Regarding the results obtained after the oral administration of Xinomavro wine extract in rats, significant changes were revealed between the group treated with the wine extract and the untreated group. The rats’ tissues that exhibited the most prominent results were the pancreas, spleen, small intestine, large intestine, testicles, and quadriceps, which showed notably increased GSH levels after the oral administration of the polyphenolic wine extract. Kidney and large intestine tissues revealed high endogenous TAC levels after the oral administration. The administration of the wine extract protected the lungs, liver, large intestine, and testicles against lipid peroxidation. On the contrary, the eyes, stomach, and lungs showed deregulated antioxidant defense mechanisms, supported by the lower TAC levels in the wine extract-treated rats as compared to the untreated. Lower GPx activity was found in the eyes of the experimental group. Brain tissue also revealed a redox imbalance, depicted by the higher lipid peroxidation levels and the lower GR activity in the wine extract-treated rats. Spleen tissue followed the same pattern of increased lipid peroxidation levels and decreased SOD enzyme activity. Kidney tissue showed increased lipid peroxidation levels and increased H₂O₂ decomposition rate. Previously, rat kidney showed diminished lipid peroxidation and elevated GSH/GSSG ratio, activity of CAT and GPx during exposure to a wine rich in flavanol for 10 weeks [65]. Grape skin, also a by-product of winery industry, was found to improve antioxidant capacity in rats fed with a high-fat diet, evidenced by the increased serum total antioxidant status and the enzymatic activities of hepatic catalase and superoxide dismutase, xanthine oxidase, and glucose-6-phosphatase [66]. In a similar experimental model, a grapevine leaf extract was also found to induce beneficial effects [67].
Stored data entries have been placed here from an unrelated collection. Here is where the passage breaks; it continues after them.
(** C13: a recovery and the profile operations exclude each other: at every
    moment the worker is reserved exactly while a recovery is active; a power
    cycle or restoration in the worker is then the only operation there, and
    the submissions of other components and a second reservation are refused;
    while no recovery is active its operations are not in the worker. *)
Theorem recovery_exclusive phone read_async saved clk wall es :
  let w := run phone read_async es (World_init saved clk wall []) in
  _reserved (worker w) = active w ∧
  (∀ f, f ∈ _futures (worker w) → recovers (f_op f) = true → active w = true ∧ _futures (worker w) = [f]) ∧
  (active w = true → (∀ o, is_ok (submit o false (worker w)).1 = false) ∧ (reserve_if_idle (worker w)).1 = Ok false).
Proof.
  cbn zeta. set (w := run _ _ _ _).
  assert (Hw : reserving w) by apply steady_run, steady_init. clearbody w. split; [by apply r_active|]. split.
  - intros f Hf Hr. assert (Ha : active w = true).
    { destruct (active w) eqn:Ea; [done|]. destruct (r_free w Hw Ea) as [_ Hn]. pose proof (r_flags w Hw) as Hb.
      rewrite Forall_forall in Hn, Hb. specialize (Hn f Hf). specialize (Hb f Hf). cbn in *. congruence. }
    split; [done|]. destruct (r_held w Hw Ha) as [[Hn _]|(g & Hn & _)]; rewrite Hn in Hf |- *; [by apply elem_of_nil in Hf|].
    apply list_elem_of_singleton in Hf. by subst.
  - intros Ha. pose proof (r_active w Hw) as Hr. rewrite Ha in Hr. split.
    + intros o. unfold submit. monad_simpl. destruct (_closed (worker w)); [done|]. by rewrite Hr.
    + unfold reserve_if_idle. monad_simpl. by rewrite Hr, orb_true_r.
Qed.

(** C15: profiles that a recovery paused are resumed: whenever the last thing
    done to them was the pause, the daemon runs and either the recovery is
    still active or the machine sleeps with the resumption noted; and in the
    second case waking up resumes them at once. *)
Theorem profiles_resumed phone read_async saved clk wall es :
  let w := run phone read_async es (World_init saved clk wall []) in
  owed (log w) = true →
  _running w = true ∧ (active w = true ∨ (_suspended w = true ∧ _resume_pending w = true)) ∧
  (active w = false → owed (log (step phone read_async (EInvalidate (Some false)) w).2) = false).
Proof.
  cbn zeta. set (w := run _ _ _ _).
  assert (Hw : resuming w) by apply steady_run, steady_init. clearbody w. intros Ho. destruct (p_owed w Hw Ho) as [Hr Hor].
  split; [done|]. split; [tauto|]. intros Ha. destruct Hor as [Hor|[Hp _]]; [congruence|].
  cbn [step]. rewrite invalidate_eq. cbn zeta. rewrite Ha, Hr, Hp. cbn -[owed]. apply owed_resume.
Qed.
Lemma profiles_resumed_witness : let w := run the_phone false first_cycle (World_init ∅ 0 0 []) in
  owed (log w) = true ∧ _running w = true ∧ (active w = true ∨ (_suspended w = true ∧ _resume_pending w = true)).
Proof.
  intros w. assert (Ho : owed (log w) = true) by (vm_compute; reflexivity). split; [exact Ho|].
  pose proof (profiles_resumed the_phone false ∅ 0 0 first_cycle Ho) as H. split; apply H.
Defined.

(** An active recovery with its operation in the worker. *)
Record finishing (w : World) (f : Future op Z) : Prop := {
  n_active : active w = true;
  n_running : _running w = true;
  n_awake : _suspended w = false;
  n_restored : restore_pending w = false;
  n_future : _futures (worker w) = [f];
  n_recovers : recovers (f_op f) = true;
}.

Section finishing.
Context (phone : string) (read_async : bool).

Lemma tick_submits a w : steady w → active w = true → _running w = true → _suspended w = false →
  restore_pending w = false → _closed (worker w) = false → a_blocked a = false →
  ∃ f, finishing (step phone read_async (ETick a) w).2 f.
Proof.
  intros [H1 H2] Ha Hr Hs Hres Hc Hb. cbn [step]. unfold mbind at 1, M_bind at 1, get at 1.
  rewrite (p_timer w H2 Hr). unfold _tick. unfold mbind at 1, M_bind at 1, get at 1.
  rewrite Hr, Hs, Hb, Ha. cbn [negb orb]. unfold _continue_restoration. unfold mbind at 1, M_bind at 1, get at 1.
  rewrite Ha. unfold submit_restore. unfold mbind at 1, M_bind at 1, get at 1.
  destruct (r_held w H1 Ha) as [[Hn [Hp|Hp]]|(f & Hn & Hf & Hp)]; [|congruence|].
  - rewrite Hp. unfold mbind at 1, M_bind at 1, modify at 1. cbn beta iota. unfold catch, on_worker, mbind, M_bind, mret, M_ret.
    change (worker (_ <| _operation_pending := true |>)) with (worker w).
    unfold submit. monad_simpl. rewrite Hc, (r_active w H1), Ha. cbn [Bool.eqb negb]. rewrite Hn.
    change (MAX_OBEX_PENDING_OPERATIONS <=? zlen []) with false. cbn beta iota.
    eexists. split; cbn; try done; [by rewrite Hn|done].
  - rewrite Hp. exists f. split; try done. pose proof (r_flags w H1) as Hfl. rewrite Hn in Hfl.
    apply Forall_cons in Hfl as [Hfl _]. congruence.
Qed.

Lemma pool_finishes r w f : finishing w f →
  ∃ g out, finishing (run phone read_async [EPoolStart; EPoolFinish r] w) g ∧ f_status g = Done out.
Proof.
  intros [Ha Hr Hs Hres Hn Hrec]. unfold run. cbn [fmap list_fmap run_all step].
  unfold pool_start, pool_finish, on_worker, mbind, M_bind, modify, get. cbn [snd].
  destruct f as [id o b s]. destruct s as [| |out].
  - eexists (mkFuture id o b (Done _)), _. split; [|done]. split; try done. cbn. by rewrite Hn.
  - eexists (mkFuture id o b (Done _)), _. split; [|done]. split; try done. cbn. by rewrite Hn.
  - exists (mkFuture id o b (Done out)), out. split; [|done]. split; try done. cbn. by rewrite Hn.
Qed.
Histopathology assessment did not reveal any significant alterations between the treated and the untreated group. These findings are in line with other studies testing polyphenols from extracts of grapes (seeds and peel) [44,45,46] or trans-resveratrol (a specific polyphenol from wine) [56]. To our knowledge, the safety of polyphenolic mixtures contained in wine has not been studied yet. In a 28-day toxicological study in rats with daily oral administration of a polyphenol contained in wine, namely trans-resveratrol, at a dose of 20 mg/kg, no adverse histopathology reactions were present [56].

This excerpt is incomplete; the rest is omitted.